Lemma step_oneLoad l w w' : oneLoad w → step l w w' → oneLoad w'.
Proof.
  intros Hw Hstep. destruct Hstep.
  - eapply guarded_oneLoad; [exact Hw | apply loadManifest_guarded].
  - destruct Hw as [Hle _]; simpl in Hle.
    split; simpl; [lia | intros ->; lia].
  - destruct Hw as [Hle _]; simpl in Hle.
    split; simpl; [lia | intros ->; lia].
  - eapply guarded_oneLoad; [exact Hw | apply tick_guarded].
  - destruct Hw as [Hle Hflag]; simpl in *.
    split; simpl; [exact Hle|].
    intros Hn. rewrite (proj2 (setState_quiet newState c)). auto.
  - eapply guarded_oneLoad; [exact Hw|].
    eapply downloadNextSegment_guarded; eassumption.
Qed.

Lemma reachable_oneLoad w : reachable w → oneLoad w.
Proof.
  induction 1 as [u|l w w' _ IH Hstep].
  - split; simpl; [lia | discriminate].
  - eapply step_oneLoad; eassumption.
Qed.

(** Only the delivery of a manifest lowers the flag. *)
Lemma step_lowers_flag l w w' :
  step l w w' →
  loadingManifest (ManifestLoading.controller w) = true →
  loadingManifest (ManifestLoading.controller w') = false →
  ∃ now, l = deliverManifest now.
Proof.
  intros Hstep Hup Hdown. destruct Hstep; simpl in *.
  - destruct (loadManifest_guarded c) as [[_ Heq]|(Hc & _)]; congruence.
  - eauto.
  - congruence.
  - destruct (tick_guarded m now sources v c) as [[_ Heq]|(Hc & _)];
      fold r in Heq || idtac; congruence.
  - rewrite (proj2 (setState_quiet newState c)) in Hdown. congruence.
  - match goal with H : _ = Returns _ |- _ =>
      apply downloadNextSegment_guarded in H; destruct H as [[_ Heq]|(Hc & _)]
    end; congruence.
Qed.

End ManifestLoadingInvariant.

(** C5. In every state the controller can reach, at most one manifest
    request is outstanding, and the [loadingManifest] flag is up while it
    is; [loadManifest] called with the flag up changes nothing and asks the
    downloader for nothing; and a step that finds the flag up and leaves it
    down is the delivery of a loaded manifest to [loadedManifest]. *)
Theorem C5_one_manifest_load_in_flight :
  (∀ w, ManifestLoading.reachable w →
        (ManifestLoading.inFlight w ≤ 1)%nat
        ∧ (ManifestLoading.inFlight w = 1%nat →
           PresentationController.loadingManifest
             (ManifestLoading.controller w) = true))
  ∧ (∀ c, PresentationController.loadingManifest c = true →
          PresentationController.loadManifest c = (c, []))
  ∧ (∀ l w w',
       ManifestLoading.step l w w' →
       PresentationController.loadingManifest (ManifestLoading.controller w) = true →
       PresentationController.loadingManifest (ManifestLoading.controller w') = false →
       ∃ now, l = ManifestLoading.deliverManifest now)
  ∧ (∀ now c,
       PresentationController.loadingManifest
         (PresentationController.loadedManifest now c).1 = false).
Proof.
  split; [exact reachable_oneLoad|].
  split.
  { intros c Hc. unfold PresentationController.loadManifest. by rewrite Hc. }
  split; [exact step_lowers_flag|].
  intros now c. unfold PresentationController.loadedManifest.
  by destruct (if bool_decide _ then _ else _).
Qed.

(** ** The buffering tick *)

Section Tick.

Import PresentationController.

Lemma ltb_lt (a b : Q) : ltb a b = true ↔ (a < b)%Q.
Proof.
  unfold ltb. rewrite negb_true_iff.
  destruct (Qle_bool b a) eqn:Hle.
  - apply Qle_bool_iff in Hle. split; [discriminate|]. intros Hlt. lra.
  - split; [intros _|reflexivity].
    apply Qnot_le_lt. intros Hba. apply Qle_bool_iff in Hba. congruence.
Qed.

Lemma ltb_ge (a b : Q) : ltb a b = false ↔ (b <= a)%Q.
Proof.
  unfold ltb. rewrite negb_false_iff. apply Qle_bool_iff.
Qed.

(** A tick in [sourcesInitialised]: the state becomes [bufferAvailable]
    exactly when [remaining] has reached [minBuffer]; below it, the tick
    asks every source to advance its downloads and changes neither the
    state nor the video element; with a buffered range and the threshold
    reached, the position is set to the start of the first range and
    playback begins. *)
Lemma tick_sourcesInitialised m now sources v (c : t) :
  current c = sourcesInitialised →
  let r := tick m now sources v c in
  (current (controller r) = bufferAvailable
   ↔ (minBuffer m <= remaining v)%Q)
  ∧ ((remaining v < minBuffer m)%Q →
     current (controller r) = sourcesInitialised
     ∧ video r = v ∧ raised r = None
     ∧ calls r = (reloadIfDue m now c).2 ++ map downloadNextSegmentOf sources)
  ∧ (∀ s e rest,
       Video.buffered v = (s, e) :: rest →
       (minBuffer m <= e - Video.currentTime v)%Q →
       video r = Video.play (Video.setCurrentTime s v) ∧ raised r = None).
Proof.
  intros Hc. unfold tick.
  pose proof (reloadIfDue_current m now c) as Hcur.
  destruct (reloadIfDue m now c) as [c1 e1]; simpl in Hcur.
  rewrite Hc in Hcur.
  destruct (ltb (remaining v) (minBuffer m)) eqn:Hlt.
  - apply ltb_lt in Hlt. simpl. split; [|split].
    + split; [rewrite Hcur; discriminate | intros Hge; lra].
    + intros _. by rewrite Hcur.
    + intros s e rest Hb Hge. unfold remaining in Hlt. rewrite Hb in Hlt. lra.
  - apply ltb_ge in Hlt.
    rewrite bool_decide_eq_true_2 by exact Hcur.
    unfold setState. rewrite bool_decide_eq_false_2 by (rewrite Hcur; discriminate).
    split; [|split].
    + destruct (Video.bufferedStart0 v); simpl; by split.
    + intros Hlow. lra.
    + intros s e rest Hb _. unfold Video.bufferedStart0. by rewrite Hb.
Qed.

End Tick.

(** C7. A tick in [sourcesInitialised] with [minBufferTime] declared as
    zero and nothing buffered: the lookahead, taken as 0, has reached the
    threshold, so the state becomes [bufferAvailable]; the read of the
    start of the first buffered range then raises, the playback position is
    not set and playback does not begin. *)
Theorem C7_tick_with_nothing_buffered :
  let m := Manifest.setup
             (Manifest.mkDeclared (Some "dynamic"%string) None (Some 30000%Q)
                None (Some 0%Q) None) in
  let v := Video.mk 0 [] true in
  let c := PresentationController.mk
             PresentationController.sourcesInitialised false (Some 0%Q)
             "manifest.mpd" in
  let r := PresentationController.tick m 100 [0%nat; 1%nat] v c in
  (PresentationController.minBuffer m <= PresentationController.remaining v)%Q
  ∧ PresentationController.current (PresentationController.controller r)
    = PresentationController.bufferAvailable
  ∧ PresentationController.raised r = Some IndexSizeError
  ∧ PresentationController.video r = v
  ∧ Video.paused (PresentationController.video r) = true.
Proof. vm_compute. repeat split. discriminate. Qed.

(** ** The first range of a dynamic window *)

Section FirstRange.

Import SegmentWindow.

(** An absent [suggestedPresentationDelay] is stored as zero. *)
Lemma setup_suggestedPresentationDelay (d : Manifest.declared) :
  Manifest.suggestedPresentationDelay (Manifest.setup d)
  = default 0%Q (Manifest.d_suggestedPresentationDelay d).
Proof. reflexivity. Qed.

Lemma firstRangeStart_declared (m : Manifest.t) (timeshift edgeStart : Q) :
  Manifest.timeShiftBufferDepth m = Some timeshift →
  firstRangeStart edgeStart m
  = Num (Qmax (Qmax (edgeStart - stepBack m timeshift) (edgeStart - timeshift)) 0).
Proof.
  intros Hts. unfold firstRangeStart, stepBack. rewrite Hts. simpl.
  by destruct (Qeq_bool (Manifest.suggestedPresentationDelay m) 0).
Qed.

(** Half a non-negative depth never reaches past the depth: without a
    delay only the clamp at zero can bind. *)
Lemma half_depth_within (edgeStart timeshift : Q) :
  (0 <= timeshift)%Q →
  Qmax (edgeStart - timeshift / 2) (edgeStart - timeshift)
  == edgeStart - timeshift / 2.
Proof.
  intros Hts. apply Q.max_l.
  assert (Hhalf : timeshift / 2 == timeshift * (1 # 2)) by reflexivity.
  rewrite Hhalf. lra.
Qed.

End FirstRange.

(** What the first dynamic update of a window ([nextRangeStart]
    undefined) computes, whichever way the edge segment was found (at the
    live edge, or by one of the two fallbacks): with
    [timeShiftBufferDepth] declared, the start of the range is the start of
    the edge segment moved back by [suggestedPresentationDelay] when the
    manifest holds a non-zero one and by half of [timeShiftBufferDepth]
    otherwise, then raised to the edge segment's start minus
    [timeShiftBufferDepth] and to 0 where it lies below them. The floor is
    taken from the start of the edge segment, not from the live edge. *)
Lemma rangeStart_first_update
    (src : SegmentWindow.source) (p : SegmentWindow.presentation)
    (w : SegmentWindow.t) (edge : Segment.t) (timeshift : Q) :
  SegmentWindow.nextRangeStart w = None →
  match SegmentWindow.segmentAt src (SegmentWindow.liveEdge p) with
  | Some e => Returns e
  | None => SegmentWindow.fallbackEdgeSegment src p
  end = Returns edge →
  Manifest.timeShiftBufferDepth (SegmentWindow.manifest p) = Some timeshift →
  ∃ chosen : Q,
    SegmentWindow.rangeStart src p w = Returns (Num chosen)
    ∧ chosen
      == Qmax (Qmax (Segment.start edge
                     - SegmentWindow.stepBack (SegmentWindow.manifest p) timeshift)
                    (Segment.start edge - timeshift)) 0
    ∧ (Segment.start edge - timeshift <= chosen)%Q
    ∧ (0 <= chosen)%Q
    ∧ (Manifest.suggestedPresentationDelay (SegmentWindow.manifest p) == 0 →
       (0 <= timeshift)%Q →
       chosen == Qmax (Segment.start edge - timeshift / 2) 0).
Proof.
  intros Hfirst Hedge Hts.
  eexists. split.
  { unfold SegmentWindow.rangeStart. rewrite Hfirst, Hedge. simpl.
    by rewrite (firstRangeStart_declared _ timeshift). }
  split; [reflexivity|].
  split; [eapply Qle_trans; [apply Q.le_max_r | apply Q.le_max_l]|].
  split; [apply Q.le_max_r|].
  intros Hdelay Hpos. unfold SegmentWindow.stepBack.
  apply Qeq_bool_iff in Hdelay. rewrite Hdelay.
  apply Q.max_compat; [by apply half_depth_within | reflexivity].
Qed.

(** The same with the edge segment found by the fallback: no segment at
    the live edge 100, the last segment of the content there starts at 96;
    with a depth of 30 and no delay the range starts at 81. *)
Example rangeStart_first_update_fallback :
  ∃ chosen : Q,
    SegmentWindow.rangeStart
      (Sample.lagging [Sample.segment 92 4 23; Sample.segment 96 4 24])
      (Sample.presentation 100 (Sample.manifest None (Some 30%Q)))
      SegmentWindow.new
    = Returns (Num chosen)
    ∧ chosen == 81.
Proof.
  destruct (rangeStart_first_update
              (Sample.lagging [Sample.segment 92 4 23; Sample.segment 96 4 24])
              (Sample.presentation 100 (Sample.manifest None (Some 30%Q)))
              SegmentWindow.new (Sample.segment 96 4 24) 30
              eq_refl eq_refl eq_refl)
    as (chosen & Hchosen & _ & _ & _ & Hhalf).
  exists chosen. split; [exact Hchosen|].
  eapply Qeq_trans; [apply Hhalf; by vm_compute|].
  by vm_compute.
Qed.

-----

▶ [DESCRIPTION OF THE TASK]:
The stretch of entries above that starts with the line containing "destruct (Qle_bool b a) eqn:Hle." and goes on through the line containing "rewrite Hc in Hcur." is to be transcribed exactly, and no other line is to be transcribed.

▶ [SOLUTION TO THE EXERCISE]:
  destruct (Qle_bool b a) eqn:Hle.
  - apply Qle_bool_iff in Hle. split; [discriminate|]. intros Hlt. lra.
  - split; [intros _|reflexivity].
    apply Qnot_le_lt. intros Hba. apply Qle_bool_iff in Hba. congruence.
Qed.

Lemma ltb_ge (a b : Q) : ltb a b = false ↔ (b <= a)%Q.
Proof.
  unfold ltb. rewrite negb_false_iff. apply Qle_bool_iff.
Qed.

(** A tick in [sourcesInitialised]: the state becomes [bufferAvailable]
    exactly when [remaining] has reached [minBuffer]; below it, the tick
    asks every source to advance its downloads and changes neither the
    state nor the video element; with a buffered range and the threshold
    reached, the position is set to the start of the first range and
    playback begins. *)
Lemma tick_sourcesInitialised m now sources v (c : t) :
  current c = sourcesInitialised →
  let r := tick m now sources v c in
  (current (controller r) = bufferAvailable
   ↔ (minBuffer m <= remaining v)%Q)
  ∧ ((remaining v < minBuffer m)%Q →
     current (controller r) = sourcesInitialised
     ∧ video r = v ∧ raised r = None
     ∧ calls r = (reloadIfDue m now c).2 ++ map downloadNextSegmentOf sources)
  ∧ (∀ s e rest,
       Video.buffered v = (s, e) :: rest →
       (minBuffer m <= e - Video.currentTime v)%Q →
       video r = Video.play (Video.setCurrentTime s v) ∧ raised r = None).
Proof.
  intros Hc. unfold tick.
  pose proof (reloadIfDue_current m now c) as Hcur.
  destruct (reloadIfDue m now c) as [c1 e1]; simpl in Hcur.
  rewrite Hc in Hcur.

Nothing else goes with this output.